**What you should do**: Every line from the one with "relay) None st)" to the one with "End server.", including those two, is to be copied exactly; all other lines of the entries below are left out.
[Input data Boundary: Start]
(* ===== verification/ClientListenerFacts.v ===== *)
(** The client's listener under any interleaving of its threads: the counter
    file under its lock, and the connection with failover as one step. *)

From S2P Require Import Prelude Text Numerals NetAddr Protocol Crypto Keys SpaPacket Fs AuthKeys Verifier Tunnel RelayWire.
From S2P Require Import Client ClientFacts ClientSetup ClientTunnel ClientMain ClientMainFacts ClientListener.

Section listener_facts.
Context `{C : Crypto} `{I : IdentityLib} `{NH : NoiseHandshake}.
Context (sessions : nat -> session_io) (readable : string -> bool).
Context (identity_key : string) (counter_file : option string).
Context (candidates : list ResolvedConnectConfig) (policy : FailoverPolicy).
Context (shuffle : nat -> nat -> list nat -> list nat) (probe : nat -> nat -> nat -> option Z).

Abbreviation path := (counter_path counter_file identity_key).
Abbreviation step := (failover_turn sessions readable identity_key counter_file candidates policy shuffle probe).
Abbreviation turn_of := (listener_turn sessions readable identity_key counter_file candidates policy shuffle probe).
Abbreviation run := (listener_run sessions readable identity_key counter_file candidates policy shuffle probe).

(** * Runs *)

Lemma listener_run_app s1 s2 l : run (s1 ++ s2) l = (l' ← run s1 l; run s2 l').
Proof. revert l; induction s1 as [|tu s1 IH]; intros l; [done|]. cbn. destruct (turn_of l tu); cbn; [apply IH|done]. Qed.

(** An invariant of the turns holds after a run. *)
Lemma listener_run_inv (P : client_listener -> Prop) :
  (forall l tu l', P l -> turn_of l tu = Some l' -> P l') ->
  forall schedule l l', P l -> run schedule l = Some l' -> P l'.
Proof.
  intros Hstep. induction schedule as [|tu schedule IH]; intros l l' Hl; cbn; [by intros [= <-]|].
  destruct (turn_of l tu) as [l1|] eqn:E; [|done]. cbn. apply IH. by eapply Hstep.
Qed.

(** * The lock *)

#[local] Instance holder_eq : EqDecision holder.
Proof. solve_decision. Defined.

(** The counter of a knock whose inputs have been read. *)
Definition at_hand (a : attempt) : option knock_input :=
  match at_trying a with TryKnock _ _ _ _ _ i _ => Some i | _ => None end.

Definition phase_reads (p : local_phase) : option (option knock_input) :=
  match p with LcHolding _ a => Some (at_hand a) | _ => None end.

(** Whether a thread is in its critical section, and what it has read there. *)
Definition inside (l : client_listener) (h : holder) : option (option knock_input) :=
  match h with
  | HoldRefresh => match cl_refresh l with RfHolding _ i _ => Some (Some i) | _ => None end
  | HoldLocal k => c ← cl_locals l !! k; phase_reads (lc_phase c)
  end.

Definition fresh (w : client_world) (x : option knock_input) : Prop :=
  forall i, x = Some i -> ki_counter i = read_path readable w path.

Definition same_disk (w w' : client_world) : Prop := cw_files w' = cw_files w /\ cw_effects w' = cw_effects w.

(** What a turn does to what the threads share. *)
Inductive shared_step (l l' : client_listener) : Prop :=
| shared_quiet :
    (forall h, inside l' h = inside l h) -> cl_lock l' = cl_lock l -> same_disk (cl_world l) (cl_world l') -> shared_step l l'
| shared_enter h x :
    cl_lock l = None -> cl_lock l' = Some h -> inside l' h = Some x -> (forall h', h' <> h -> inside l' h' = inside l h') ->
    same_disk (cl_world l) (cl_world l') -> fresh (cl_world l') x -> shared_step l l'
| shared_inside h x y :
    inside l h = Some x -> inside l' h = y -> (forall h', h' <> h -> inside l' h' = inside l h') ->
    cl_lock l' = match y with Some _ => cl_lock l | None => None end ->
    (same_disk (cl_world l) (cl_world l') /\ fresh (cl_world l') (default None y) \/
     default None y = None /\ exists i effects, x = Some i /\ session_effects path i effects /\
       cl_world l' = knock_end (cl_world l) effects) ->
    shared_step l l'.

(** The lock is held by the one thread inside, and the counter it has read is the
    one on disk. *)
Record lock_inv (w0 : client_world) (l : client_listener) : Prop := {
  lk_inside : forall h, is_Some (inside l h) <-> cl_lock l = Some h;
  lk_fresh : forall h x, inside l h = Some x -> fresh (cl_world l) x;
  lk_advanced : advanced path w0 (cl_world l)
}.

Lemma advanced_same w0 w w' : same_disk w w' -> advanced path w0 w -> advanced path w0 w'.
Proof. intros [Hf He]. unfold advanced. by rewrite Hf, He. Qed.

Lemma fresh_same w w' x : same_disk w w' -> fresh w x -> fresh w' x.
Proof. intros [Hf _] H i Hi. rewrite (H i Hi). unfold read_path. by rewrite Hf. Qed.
[Input data Boundary: End]
[Input data Boundary: Start]
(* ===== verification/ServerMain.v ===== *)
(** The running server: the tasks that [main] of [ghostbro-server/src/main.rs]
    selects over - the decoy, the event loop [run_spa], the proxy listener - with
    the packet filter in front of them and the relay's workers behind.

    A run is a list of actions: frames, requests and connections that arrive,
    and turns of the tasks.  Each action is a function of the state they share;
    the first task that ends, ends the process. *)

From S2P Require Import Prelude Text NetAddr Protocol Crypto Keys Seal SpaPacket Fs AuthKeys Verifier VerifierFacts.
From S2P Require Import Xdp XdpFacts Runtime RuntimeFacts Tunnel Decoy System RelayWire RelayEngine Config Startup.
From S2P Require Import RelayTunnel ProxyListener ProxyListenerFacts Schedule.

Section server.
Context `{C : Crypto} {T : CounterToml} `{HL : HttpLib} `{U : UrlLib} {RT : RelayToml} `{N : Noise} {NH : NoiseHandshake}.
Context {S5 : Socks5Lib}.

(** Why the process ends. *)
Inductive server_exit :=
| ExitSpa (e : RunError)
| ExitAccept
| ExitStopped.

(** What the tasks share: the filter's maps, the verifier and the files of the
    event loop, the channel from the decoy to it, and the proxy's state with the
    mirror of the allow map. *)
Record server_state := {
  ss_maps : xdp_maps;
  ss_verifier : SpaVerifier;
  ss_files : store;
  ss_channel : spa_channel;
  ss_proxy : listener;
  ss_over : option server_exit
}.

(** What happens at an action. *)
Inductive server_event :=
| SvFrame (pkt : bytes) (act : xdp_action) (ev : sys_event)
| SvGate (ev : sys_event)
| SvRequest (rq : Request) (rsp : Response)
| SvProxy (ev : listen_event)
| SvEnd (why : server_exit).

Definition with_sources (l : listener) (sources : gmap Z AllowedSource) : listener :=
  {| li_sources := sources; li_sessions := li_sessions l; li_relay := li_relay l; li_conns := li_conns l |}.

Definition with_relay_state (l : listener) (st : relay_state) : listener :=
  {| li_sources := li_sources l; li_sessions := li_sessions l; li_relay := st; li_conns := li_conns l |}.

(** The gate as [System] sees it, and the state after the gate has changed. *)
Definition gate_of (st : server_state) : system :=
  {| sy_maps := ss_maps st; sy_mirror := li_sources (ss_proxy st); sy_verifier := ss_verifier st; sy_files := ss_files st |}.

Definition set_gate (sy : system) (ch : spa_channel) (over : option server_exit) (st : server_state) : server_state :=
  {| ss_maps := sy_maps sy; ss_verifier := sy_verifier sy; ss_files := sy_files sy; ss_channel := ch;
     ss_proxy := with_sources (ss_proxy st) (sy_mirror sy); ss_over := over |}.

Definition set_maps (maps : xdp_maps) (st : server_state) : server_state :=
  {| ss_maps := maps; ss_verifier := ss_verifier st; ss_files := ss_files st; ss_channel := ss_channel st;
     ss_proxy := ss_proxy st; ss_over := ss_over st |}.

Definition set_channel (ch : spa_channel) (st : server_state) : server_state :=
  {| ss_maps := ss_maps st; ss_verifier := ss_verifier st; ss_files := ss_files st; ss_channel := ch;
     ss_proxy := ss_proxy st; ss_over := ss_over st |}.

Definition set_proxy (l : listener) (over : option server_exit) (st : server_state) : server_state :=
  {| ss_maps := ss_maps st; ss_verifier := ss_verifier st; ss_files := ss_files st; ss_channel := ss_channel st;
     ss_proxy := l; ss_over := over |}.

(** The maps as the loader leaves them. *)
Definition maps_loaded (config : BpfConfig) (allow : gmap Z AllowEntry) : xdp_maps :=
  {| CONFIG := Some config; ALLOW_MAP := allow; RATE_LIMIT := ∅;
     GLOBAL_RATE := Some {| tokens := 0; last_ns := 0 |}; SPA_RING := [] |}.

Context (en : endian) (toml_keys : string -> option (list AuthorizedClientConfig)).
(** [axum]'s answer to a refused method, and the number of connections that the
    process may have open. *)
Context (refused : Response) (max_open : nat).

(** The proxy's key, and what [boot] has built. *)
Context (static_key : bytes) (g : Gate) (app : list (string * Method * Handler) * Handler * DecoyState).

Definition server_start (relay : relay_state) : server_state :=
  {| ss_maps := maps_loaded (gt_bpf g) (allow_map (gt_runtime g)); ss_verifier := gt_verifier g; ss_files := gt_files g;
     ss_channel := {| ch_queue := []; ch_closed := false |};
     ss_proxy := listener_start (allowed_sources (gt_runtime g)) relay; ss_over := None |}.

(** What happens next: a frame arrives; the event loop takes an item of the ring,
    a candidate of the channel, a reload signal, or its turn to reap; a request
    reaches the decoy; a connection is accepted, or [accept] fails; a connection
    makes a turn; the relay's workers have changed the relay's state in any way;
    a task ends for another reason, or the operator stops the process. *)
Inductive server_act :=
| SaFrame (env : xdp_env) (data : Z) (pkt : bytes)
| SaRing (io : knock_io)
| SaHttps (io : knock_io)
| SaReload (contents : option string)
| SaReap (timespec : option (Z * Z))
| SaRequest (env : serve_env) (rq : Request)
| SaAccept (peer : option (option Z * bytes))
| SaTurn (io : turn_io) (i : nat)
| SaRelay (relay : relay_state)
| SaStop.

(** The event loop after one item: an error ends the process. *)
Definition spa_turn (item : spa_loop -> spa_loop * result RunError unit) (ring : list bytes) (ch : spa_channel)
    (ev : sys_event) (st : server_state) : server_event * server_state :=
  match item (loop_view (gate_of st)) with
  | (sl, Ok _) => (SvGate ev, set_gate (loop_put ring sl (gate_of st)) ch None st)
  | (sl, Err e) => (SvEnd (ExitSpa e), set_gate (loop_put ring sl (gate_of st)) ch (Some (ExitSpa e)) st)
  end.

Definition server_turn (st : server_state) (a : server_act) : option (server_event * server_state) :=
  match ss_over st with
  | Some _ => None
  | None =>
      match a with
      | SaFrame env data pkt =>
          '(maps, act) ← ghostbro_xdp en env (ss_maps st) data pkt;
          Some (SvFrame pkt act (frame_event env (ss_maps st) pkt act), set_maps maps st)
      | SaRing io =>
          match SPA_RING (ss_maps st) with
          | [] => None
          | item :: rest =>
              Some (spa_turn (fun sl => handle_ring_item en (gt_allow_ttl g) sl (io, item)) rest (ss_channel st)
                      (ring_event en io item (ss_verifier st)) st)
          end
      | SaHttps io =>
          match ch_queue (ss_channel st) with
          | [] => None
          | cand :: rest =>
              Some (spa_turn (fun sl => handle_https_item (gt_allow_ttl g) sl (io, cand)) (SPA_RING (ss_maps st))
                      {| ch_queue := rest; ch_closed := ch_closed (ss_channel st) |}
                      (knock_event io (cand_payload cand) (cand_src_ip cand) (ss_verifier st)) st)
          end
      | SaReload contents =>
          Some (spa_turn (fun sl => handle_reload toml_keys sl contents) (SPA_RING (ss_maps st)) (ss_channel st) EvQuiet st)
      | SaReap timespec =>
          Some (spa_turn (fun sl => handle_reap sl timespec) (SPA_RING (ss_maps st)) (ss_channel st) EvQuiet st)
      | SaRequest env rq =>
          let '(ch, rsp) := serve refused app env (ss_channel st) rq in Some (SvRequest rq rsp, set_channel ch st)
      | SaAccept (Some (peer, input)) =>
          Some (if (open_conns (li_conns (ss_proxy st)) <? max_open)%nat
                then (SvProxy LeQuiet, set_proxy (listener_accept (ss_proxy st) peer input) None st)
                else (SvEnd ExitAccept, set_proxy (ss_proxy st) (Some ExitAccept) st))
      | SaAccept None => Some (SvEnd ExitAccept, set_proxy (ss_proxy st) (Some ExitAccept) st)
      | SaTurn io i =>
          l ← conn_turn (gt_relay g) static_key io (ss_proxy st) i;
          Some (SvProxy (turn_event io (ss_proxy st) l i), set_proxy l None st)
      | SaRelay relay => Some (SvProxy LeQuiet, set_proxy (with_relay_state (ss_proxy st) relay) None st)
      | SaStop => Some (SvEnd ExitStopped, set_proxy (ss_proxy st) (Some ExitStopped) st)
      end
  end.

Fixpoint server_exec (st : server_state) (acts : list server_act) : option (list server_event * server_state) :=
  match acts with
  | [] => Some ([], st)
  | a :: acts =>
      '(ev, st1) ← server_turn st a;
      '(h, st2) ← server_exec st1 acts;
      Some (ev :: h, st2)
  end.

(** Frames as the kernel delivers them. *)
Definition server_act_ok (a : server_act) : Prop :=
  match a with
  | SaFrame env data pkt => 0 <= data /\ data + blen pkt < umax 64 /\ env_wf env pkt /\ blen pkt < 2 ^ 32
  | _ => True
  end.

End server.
[Input data Boundary: End]
[Input data Boundary: Start]
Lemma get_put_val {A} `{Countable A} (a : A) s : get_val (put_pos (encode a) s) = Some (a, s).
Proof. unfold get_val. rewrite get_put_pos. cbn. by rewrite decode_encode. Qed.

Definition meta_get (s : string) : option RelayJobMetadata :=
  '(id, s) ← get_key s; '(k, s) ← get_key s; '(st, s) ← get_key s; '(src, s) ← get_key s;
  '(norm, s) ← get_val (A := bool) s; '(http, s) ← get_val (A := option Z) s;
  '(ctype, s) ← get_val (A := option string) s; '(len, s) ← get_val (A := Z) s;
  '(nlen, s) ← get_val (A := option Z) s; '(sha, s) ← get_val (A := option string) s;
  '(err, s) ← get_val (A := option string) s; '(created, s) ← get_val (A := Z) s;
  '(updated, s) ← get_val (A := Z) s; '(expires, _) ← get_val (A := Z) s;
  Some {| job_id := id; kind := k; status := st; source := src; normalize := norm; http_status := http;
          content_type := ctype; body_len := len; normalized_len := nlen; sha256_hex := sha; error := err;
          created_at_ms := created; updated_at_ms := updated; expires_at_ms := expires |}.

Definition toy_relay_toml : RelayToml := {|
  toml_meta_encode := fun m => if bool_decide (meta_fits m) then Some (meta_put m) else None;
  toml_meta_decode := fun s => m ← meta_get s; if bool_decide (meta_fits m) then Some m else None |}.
[Input data Boundary: End]
**Solution to this problem**:
      | SaRelay relay => Some (SvProxy LeQuiet, set_proxy (with_relay_state (ss_proxy st) relay) None st)
      | SaStop => Some (SvEnd ExitStopped, set_proxy (ss_proxy st) (Some ExitStopped) st)
      end
  end.

Fixpoint server_exec (st : server_state) (acts : list server_act) : option (list server_event * server_state) :=
  match acts with
  | [] => Some ([], st)
  | a :: acts =>
      '(ev, st1) ← server_turn st a;
      '(h, st2) ← server_exec st1 acts;
      Some (ev :: h, st2)
  end.

(** Frames as the kernel delivers them. *)
Definition server_act_ok (a : server_act) : Prop :=
  match a with
  | SaFrame env data pkt => 0 <= data /\ data + blen pkt < umax 64 /\ env_wf env pkt /\ blen pkt < 2 ^ 32
  | _ => True
  end.

End server.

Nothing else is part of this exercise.